Background/Purpose: Women with systemic lupus erythematosus (SLE) have an increased risk of cardiovascular disease (CVD).  We have shown that clinically CVD-free women with SLE have an increased volume of descending aortic perivascular adipose tissue (aPVAT).  This small adipose depot was also associated with aortic calcification (AC) independent of overall adiposity.  Thus, we hypothesized that clinically CVD-free women with SLE increased aPVAT volume and premature vascular calcification measured by AC and coronary artery calcification (CAC) will predict cardiovascular events.(CVE)

Methods: Women participating in the “Heart Effects on Atherosclerosis and Risk of Thrombosis in SLE” (HEARTS) study were clinically CVD-free and diagnosed with SLE for at least 2 years.  CAC/AC were measured using electron beam computed tomography (EBCT) and quantified by Agaston scoring.  The aPVAT was quantified using commercially available software and standard attenuations values for adipose tissue (–190 to –30 HU).  Participants were followed for incident CVE confirmed by a physician. (SLE without CVE, n=128; SLE with CVE n=28).  CVE included myocardial infarction, congestive heart failure, stroke, transient ischemic attack, angina, blood clot, percutaneous coronary intervention, and catherization.
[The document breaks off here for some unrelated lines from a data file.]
(* ===== verification/JoinFiles.v ===== *)
(** * The files of the spilling hash join

    A file of a finished spill set is a list of blocks, some of them read; what
    reading, rewinding and closing it do to that list.  The set and the readers
    stay out of sight of the clients.  Then: splitting a file writes its rows to
    the partitions their hashes choose. *)

From S2P Require Import Prelude Words Bytes Selection Vector Kernels Int4 Hash Spill SpillBlocks SpillSet SpillRun SpillRead SpillLoop JoinStore JoinStoreProps JoinBuild JoinProbe JoinSpill JoinSpillProps JoinPass.

(** Whether a reader is open, all blocks of the file, and those that reading
    will return. *)
Record file_view : Type := mkView {
  fv_open : bool;
  fv_all : list (list sql_row);
  fv_left : list (list sql_row);
}.

Section files.
Context `{PgCore} `{LogicalTapes}.

Definition block_list (nc : Z) (ws : list SpillWriter) : list (list sql_row) :=
  (λ w, map logical (writer_rows nc w)) <$> ws.

Definition file_state (s : PgBatchSpillSet) (parts : list (list SpillWriter * list SpillWriter)) (p : nat)
    (f : option HashSpillFile) (v : option file_view) : Prop :=
  match f, v with
  | None, None => True
  | Some f, Some v => hf_partition f = Z.of_nat p ∧ ∃ all unread, parts !! p = Some (all, unread) ∧
      fv_all v = block_list (ncolumns s) all ∧
      match hf_reader f with
      | None => fv_open v = false ∧ fv_left v = block_list (ncolumns s) (reopened s all unread)
      | Some rd => fv_open v = true ∧ fv_left v = block_list (ncolumns s) unread ∧ rd_partition rd = Z.of_nat p ∧
                   reader_ok s parts rd all unread
      end
  | _, _ => False
  end.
Results: Twenty eight participants (17%) experienced a first CVE within 4.6 +/- 12 months (Mean +/- SD) with three participants having multiple CVE. There were no differences in surrogate adiposity measures such as waist-to-hip ratio (p=0.58) or BMI (p=0.23) by CVE status suggesting similar adipose distribution. Traditional CVD risk factors such as age (p=0.008), systolic blood pressure (p=0.0053), pulse pressure (p=0.0047), hypertensive status (p=0.0039), CRP (p=0.0081) and homocysteine levels (p=0.017) were all significantly greater in SLE women with CVE.  The SLE women with CVE were more likely to have AC (p=0.0052).  There were no differences in CAC (p=0.21) or aPVAT (p=0.17) between SLE groups with and without CVE.  Aortic PVAT was associated with adiposity measures such as BMI (r_s=0.515,p<0.0001), waist-to-hip ratio (r_s=0.332,p=0.0001), and circulating inflammatory markers such as CRP (r_s=0.393,p<0.0001).    In univariate models using Cox proportional-hazards regression, CAC (Hazard ratio/HR [95%CI]: 2.43 [1.1-5.5], p=0.03) was a predictor of first CVE, but AC (p=0.74) and aPVAT (p=0.20) were not predictors.  In the multivariable Cox regression models, age per 5 years (HR 1.61 [1.3-2.1], p=0.0001) and CRP (HR 1.10 [1.0-1.2], p=0.0055) remained predictors of first CVE. 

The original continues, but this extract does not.